### TASK
Copy the listing out exactly as shown.

▽

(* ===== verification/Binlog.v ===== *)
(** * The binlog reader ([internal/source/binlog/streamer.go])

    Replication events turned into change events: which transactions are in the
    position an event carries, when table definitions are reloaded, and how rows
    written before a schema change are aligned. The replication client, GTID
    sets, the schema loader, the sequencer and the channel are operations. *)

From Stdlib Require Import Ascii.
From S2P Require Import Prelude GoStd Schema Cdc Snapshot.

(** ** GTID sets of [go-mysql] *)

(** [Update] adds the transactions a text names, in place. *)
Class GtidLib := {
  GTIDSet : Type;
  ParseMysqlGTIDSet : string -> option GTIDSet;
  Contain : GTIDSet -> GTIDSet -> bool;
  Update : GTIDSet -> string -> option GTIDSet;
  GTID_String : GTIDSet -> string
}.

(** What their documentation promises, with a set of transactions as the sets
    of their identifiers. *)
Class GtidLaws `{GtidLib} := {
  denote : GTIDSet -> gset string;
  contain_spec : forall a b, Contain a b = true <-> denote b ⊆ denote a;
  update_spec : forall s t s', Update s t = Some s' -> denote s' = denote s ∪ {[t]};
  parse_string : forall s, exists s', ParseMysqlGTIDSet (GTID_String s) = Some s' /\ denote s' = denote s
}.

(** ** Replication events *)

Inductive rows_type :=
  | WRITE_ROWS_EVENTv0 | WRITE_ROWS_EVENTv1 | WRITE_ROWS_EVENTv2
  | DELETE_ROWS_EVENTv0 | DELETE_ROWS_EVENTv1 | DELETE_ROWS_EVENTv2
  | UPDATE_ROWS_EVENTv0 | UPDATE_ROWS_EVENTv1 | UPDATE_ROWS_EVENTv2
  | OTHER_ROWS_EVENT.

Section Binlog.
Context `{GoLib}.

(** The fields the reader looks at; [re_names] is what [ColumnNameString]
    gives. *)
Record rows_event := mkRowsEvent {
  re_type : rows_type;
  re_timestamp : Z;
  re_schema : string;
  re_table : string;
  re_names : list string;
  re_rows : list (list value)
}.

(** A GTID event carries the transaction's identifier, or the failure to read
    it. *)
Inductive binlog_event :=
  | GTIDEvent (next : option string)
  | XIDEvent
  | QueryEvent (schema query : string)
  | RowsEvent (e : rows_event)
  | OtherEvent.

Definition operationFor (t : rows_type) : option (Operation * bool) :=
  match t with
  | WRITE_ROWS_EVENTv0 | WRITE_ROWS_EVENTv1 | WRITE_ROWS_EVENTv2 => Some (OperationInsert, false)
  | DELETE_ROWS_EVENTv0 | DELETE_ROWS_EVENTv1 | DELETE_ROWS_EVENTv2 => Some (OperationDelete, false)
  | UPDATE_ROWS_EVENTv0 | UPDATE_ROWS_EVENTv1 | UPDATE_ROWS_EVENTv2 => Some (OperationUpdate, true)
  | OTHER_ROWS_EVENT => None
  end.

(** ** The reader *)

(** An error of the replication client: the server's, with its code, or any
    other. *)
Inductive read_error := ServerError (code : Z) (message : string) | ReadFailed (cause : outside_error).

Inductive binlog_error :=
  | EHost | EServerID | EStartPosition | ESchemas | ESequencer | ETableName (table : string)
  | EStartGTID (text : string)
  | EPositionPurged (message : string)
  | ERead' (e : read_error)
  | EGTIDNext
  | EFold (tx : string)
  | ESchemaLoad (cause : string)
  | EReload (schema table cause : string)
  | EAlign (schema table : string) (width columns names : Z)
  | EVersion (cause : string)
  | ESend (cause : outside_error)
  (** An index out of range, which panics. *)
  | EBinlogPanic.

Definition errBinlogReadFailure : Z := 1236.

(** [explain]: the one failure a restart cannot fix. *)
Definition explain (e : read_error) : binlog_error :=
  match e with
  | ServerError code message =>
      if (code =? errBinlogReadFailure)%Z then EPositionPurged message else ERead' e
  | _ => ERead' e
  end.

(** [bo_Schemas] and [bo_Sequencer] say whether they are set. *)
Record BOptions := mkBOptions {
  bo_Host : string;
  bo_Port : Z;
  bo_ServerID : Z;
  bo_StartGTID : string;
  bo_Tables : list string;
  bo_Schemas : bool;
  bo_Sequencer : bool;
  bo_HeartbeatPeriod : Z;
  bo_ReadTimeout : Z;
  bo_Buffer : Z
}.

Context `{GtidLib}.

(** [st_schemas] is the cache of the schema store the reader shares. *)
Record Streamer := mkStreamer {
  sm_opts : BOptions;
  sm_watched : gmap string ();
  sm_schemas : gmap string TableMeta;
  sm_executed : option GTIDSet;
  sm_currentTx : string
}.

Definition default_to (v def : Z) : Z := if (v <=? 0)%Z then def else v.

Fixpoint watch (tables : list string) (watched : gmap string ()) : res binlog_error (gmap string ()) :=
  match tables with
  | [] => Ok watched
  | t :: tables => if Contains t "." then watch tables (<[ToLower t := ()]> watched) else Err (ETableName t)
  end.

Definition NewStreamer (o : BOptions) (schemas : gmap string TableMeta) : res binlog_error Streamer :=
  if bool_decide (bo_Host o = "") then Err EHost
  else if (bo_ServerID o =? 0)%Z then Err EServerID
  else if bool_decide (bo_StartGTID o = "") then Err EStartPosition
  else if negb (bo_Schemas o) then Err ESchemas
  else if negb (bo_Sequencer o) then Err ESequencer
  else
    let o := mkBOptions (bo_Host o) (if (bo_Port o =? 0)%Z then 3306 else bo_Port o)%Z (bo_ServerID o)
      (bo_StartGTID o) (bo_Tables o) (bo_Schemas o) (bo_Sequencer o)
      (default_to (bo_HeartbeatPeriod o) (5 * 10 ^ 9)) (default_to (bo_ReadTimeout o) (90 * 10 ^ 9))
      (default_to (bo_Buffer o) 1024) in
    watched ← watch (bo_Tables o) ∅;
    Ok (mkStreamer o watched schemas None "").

△

### EXERCISE RESPONSE
(* ===== verification/Binlog.v ===== *)
(** * The binlog reader ([internal/source/binlog/streamer.go])

    Replication events turned into change events: which transactions are in the
    position an event carries, when table definitions are reloaded, and how rows
    written before a schema change are aligned. The replication client, GTID
    sets, the schema loader, the sequencer and the channel are operations. *)

From Stdlib Require Import Ascii.
From S2P Require Import Prelude GoStd Schema Cdc Snapshot.

(** ** GTID sets of [go-mysql] *)

(** [Update] adds the transactions a text names, in place. *)
Class GtidLib := {
  GTIDSet : Type;
  ParseMysqlGTIDSet : string -> option GTIDSet;
  Contain : GTIDSet -> GTIDSet -> bool;
  Update : GTIDSet -> string -> option GTIDSet;
  GTID_String : GTIDSet -> string
}.

(** What their documentation promises, with a set of transactions as the sets
    of their identifiers. *)
Class GtidLaws `{GtidLib} := {
  denote : GTIDSet -> gset string;
  contain_spec : forall a b, Contain a b = true <-> denote b ⊆ denote a;
  update_spec : forall s t s', Update s t = Some s' -> denote s' = denote s ∪ {[t]};
  parse_string : forall s, exists s', ParseMysqlGTIDSet (GTID_String s) = Some s' /\ denote s' = denote s
}.

(** ** Replication events *)

Inductive rows_type :=
  | WRITE_ROWS_EVENTv0 | WRITE_ROWS_EVENTv1 | WRITE_ROWS_EVENTv2
  | DELETE_ROWS_EVENTv0 | DELETE_ROWS_EVENTv1 | DELETE_ROWS_EVENTv2
  | UPDATE_ROWS_EVENTv0 | UPDATE_ROWS_EVENTv1 | UPDATE_ROWS_EVENTv2
  | OTHER_ROWS_EVENT.

Section Binlog.
Context `{GoLib}.

(** The fields the reader looks at; [re_names] is what [ColumnNameString]
    gives. *)
Record rows_event := mkRowsEvent {
  re_type : rows_type;
  re_timestamp : Z;
  re_schema : string;
  re_table : string;
  re_names : list string;
  re_rows : list (list value)
}.

(** A GTID event carries the transaction's identifier, or the failure to read
    it. *)
Inductive binlog_event :=
  | GTIDEvent (next : option string)
  | XIDEvent
  | QueryEvent (schema query : string)
  | RowsEvent (e : rows_event)
  | OtherEvent.

Definition operationFor (t : rows_type) : option (Operation * bool) :=
  match t with
  | WRITE_ROWS_EVENTv0 | WRITE_ROWS_EVENTv1 | WRITE_ROWS_EVENTv2 => Some (OperationInsert, false)
  | DELETE_ROWS_EVENTv0 | DELETE_ROWS_EVENTv1 | DELETE_ROWS_EVENTv2 => Some (OperationDelete, false)
  | UPDATE_ROWS_EVENTv0 | UPDATE_ROWS_EVENTv1 | UPDATE_ROWS_EVENTv2 => Some (OperationUpdate, true)
  | OTHER_ROWS_EVENT => None
  end.

(** ** The reader *)

(** An error of the replication client: the server's, with its code, or any
    other. *)
Inductive read_error := ServerError (code : Z) (message : string) | ReadFailed (cause : outside_error).

Inductive binlog_error :=
  | EHost | EServerID | EStartPosition | ESchemas | ESequencer | ETableName (table : string)
  | EStartGTID (text : string)
  | EPositionPurged (message : string)
  | ERead' (e : read_error)
  | EGTIDNext
  | EFold (tx : string)
  | ESchemaLoad (cause : string)
  | EReload (schema table cause : string)
  | EAlign (schema table : string) (width columns names : Z)
  | EVersion (cause : string)
  | ESend (cause : outside_error)
  (** An index out of range, which panics. *)
  | EBinlogPanic.

Definition errBinlogReadFailure : Z := 1236.

(** [explain]: the one failure a restart cannot fix. *)
Definition explain (e : read_error) : binlog_error :=
  match e with
  | ServerError code message =>
      if (code =? errBinlogReadFailure)%Z then EPositionPurged message else ERead' e
  | _ => ERead' e
  end.

(** [bo_Schemas] and [bo_Sequencer] say whether they are set. *)
Record BOptions := mkBOptions {
  bo_Host : string;
  bo_Port : Z;
  bo_ServerID : Z;
  bo_StartGTID : string;
  bo_Tables : list string;
  bo_Schemas : bool;
  bo_Sequencer : bool;
  bo_HeartbeatPeriod : Z;
  bo_ReadTimeout : Z;
  bo_Buffer : Z
}.

Context `{GtidLib}.

(** [st_schemas] is the cache of the schema store the reader shares. *)
Record Streamer := mkStreamer {
  sm_opts : BOptions;
  sm_watched : gmap string ();
  sm_schemas : gmap string TableMeta;
  sm_executed : option GTIDSet;
  sm_currentTx : string
}.

Definition default_to (v def : Z) : Z := if (v <=? 0)%Z then def else v.

Fixpoint watch (tables : list string) (watched : gmap string ()) : res binlog_error (gmap string ()) :=
  match tables with
  | [] => Ok watched
  | t :: tables => if Contains t "." then watch tables (<[ToLower t := ()]> watched) else Err (ETableName t)
  end.

Definition NewStreamer (o : BOptions) (schemas : gmap string TableMeta) : res binlog_error Streamer :=
  if bool_decide (bo_Host o = "") then Err EHost
  else if (bo_ServerID o =? 0)%Z then Err EServerID
  else if bool_decide (bo_StartGTID o = "") then Err EStartPosition
  else if negb (bo_Schemas o) then Err ESchemas
  else if negb (bo_Sequencer o) then Err ESequencer
  else
    let o := mkBOptions (bo_Host o) (if (bo_Port o =? 0)%Z then 3306 else bo_Port o)%Z (bo_ServerID o)
      (bo_StartGTID o) (bo_Tables o) (bo_Schemas o) (bo_Sequencer o)
      (default_to (bo_HeartbeatPeriod o) (5 * 10 ^ 9)) (default_to (bo_ReadTimeout o) (90 * 10 ^ 9))
      (default_to (bo_Buffer o) 1024) in
    watched ← watch (bo_Tables o) ∅;
    Ok (mkStreamer o watched schemas None "").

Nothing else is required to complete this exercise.